Exercise brief — Among the lines below, which ones contain the word "aaaEapReqData"? Copy every such line.

Data supplied —
(* ===== verification/EapServer.v ===== *)
(** EAP server state machine (src/eap_server/eap_server.c)

    The RFC 4137 full authenticator: [eap_sm] is struct eap_sm of eap_i.h, with
    struct eap_eapol_interface as [eap_if], each [SM_STATE] is a function that
    enters a state, and [eap_server_sm_step] is the loop that runs [SM_STEP]
    until nothing changes.

    The layer below (eapol_auth_sm.c) is struct eapol_callbacks, the class
    [EapolCallbacks].  EAP methods are the function tables registered with
    eap_server_methods.c, the record [eap_method]; [P] is the type of their
    private data and [method_vars] the part of struct eap_sm they write.

    ERP is not built (src/utils/includes.h), so that INITIATE_RECEIVED is never
    entered and [eap_server_erp_init] is empty.  Messages for the log and the
    control interface have no effect here. *)
From stdpp Require Import strings.
From S2P Require Import Prelude Bytes Wpabuf EapCommon.

Definition EAP_MAX_METHODS := 8.
Definition EAP_ERP_TYPE_REAUTH_START := 1.

(** ** Users and the layer below *)

(** The fields of struct eap_user that are used here. *)
Record eap_user := mk_user {
  methods : list (Z * Z);   (** [methods[EAP_MAX_METHODS]]: vendor and method *)
  password : option (list Z);
  password_hash : bool;
  phase2 : bool;
  remediation : bool;
}.
#[export] Instance eta_user : Eta eap_user := λ u,
  mk_user (methods u) (password u) (password_hash u) (phase2 u) (remediation u).

(** What [os_zalloc] makes. *)
Definition zero_user : eap_user :=
  mk_user (replicate (Z.to_nat EAP_MAX_METHODS) (0, 0)) None false false false.

Class EapolCallbacks (S : Type) := {
  (** success, and what became of the structure that was passed *)
  get_eap_user : S → list Z → bool → eap_user → bool * eap_user * S;
  get_eap_req_id_text : S → option (list Z);
  get_erp_send_reauth_start : S → bool;
  get_erp_domain : S → option (list Z);
}.

(** struct eap_eapol_interface; a key and a session id carry their length. *)
Record eap_eapol_interface := mk_if {
  eapResp : bool;
  eapRespData : option wpabuf;
  portEnabled : bool;
  retransWhile : Z;
  eapRestart : bool;
  eapSRTT : Z;
  eapRTTVAR : Z;
  eapReq : bool;
  eapNoReq : bool;
  eapSuccess : bool;
  eapFail : bool;
  eapTimeout : bool;
  eapReqData : option wpabuf;
  eapKeyData : option (list Z);
  eapSessionId : option (list Z);
  eapKeyAvailable : bool;
  aaaEapReq : bool;
  aaaEapNoReq : bool;
  aaaSuccess : bool;
  aaaFail : bool;
  aaaEapReqData : option wpabuf;
  aaaEapKeyData : option (list Z);
  aaaEapKeyAvailable : bool;
  aaaMethodTimeout : Z;
  aaaEapResp : bool;
  aaaEapRespData : option wpabuf;
  aaaTimeout : bool;
}.
#[export] Instance eta_if : Eta eap_eapol_interface := λ i,
  mk_if (eapResp i) (eapRespData i) (portEnabled i) (retransWhile i) (eapRestart i)
    (eapSRTT i) (eapRTTVAR i) (eapReq i) (eapNoReq i) (eapSuccess i) (eapFail i)
    (eapTimeout i) (eapReqData i) (eapKeyData i) (eapSessionId i) (eapKeyAvailable i)
    (aaaEapReq i) (aaaEapNoReq i) (aaaSuccess i) (aaaFail i) (aaaEapReqData i)
    (aaaEapKeyData i) (aaaEapKeyAvailable i) (aaaMethodTimeout i) (aaaEapResp i)
    (aaaEapRespData i) (aaaTimeout i).

(** ** Methods *)
Inductive pending := METHOD_PENDING_NONE | METHOD_PENDING_WAIT | METHOD_PENDING_CONT.
#[export] Instance pending_eq_dec : EqDecision pending.
Proof. solve_decision. Defined.

(** The fields of struct eap_sm that methods write; [n_alloc] and [n_rand] count
    the allocations and the random numbers drawn, to index the answers. *)
Record method_vars (S : Type) := mk_vars {
  eapol_ctx : S;
  identity : option (list Z);
  serial_num : option (list Z);
  imsi : option (list Z);
  require_identity_match : bool;
  user : option eap_user;
  user_eap_method_index : Z;
  update_user : bool;
  method_pending : pending;
  n_alloc : nat;
  n_rand : nat;
}.
Arguments eapol_ctx {S}. Arguments identity {S}. Arguments serial_num {S}.
Arguments imsi {S}. Arguments require_identity_match {S}. Arguments user {S}.
Arguments user_eap_method_index {S}. Arguments update_user {S}.
Arguments method_pending {S}. Arguments n_alloc {S}. Arguments n_rand {S}.
#[export] Instance eta_vars S : Eta (method_vars S) := λ v,
  mk_vars S (eapol_ctx v) (identity v) (serial_num v) (imsi v) (require_identity_match v)
    (user v) (user_eap_method_index v) (update_user v) (method_pending v) (n_alloc v)
    (n_rand v).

Written solution —
  aaaEapReqData : option wpabuf;
    (aaaEapReq i) (aaaEapNoReq i) (aaaSuccess i) (aaaFail i) (aaaEapReqData i)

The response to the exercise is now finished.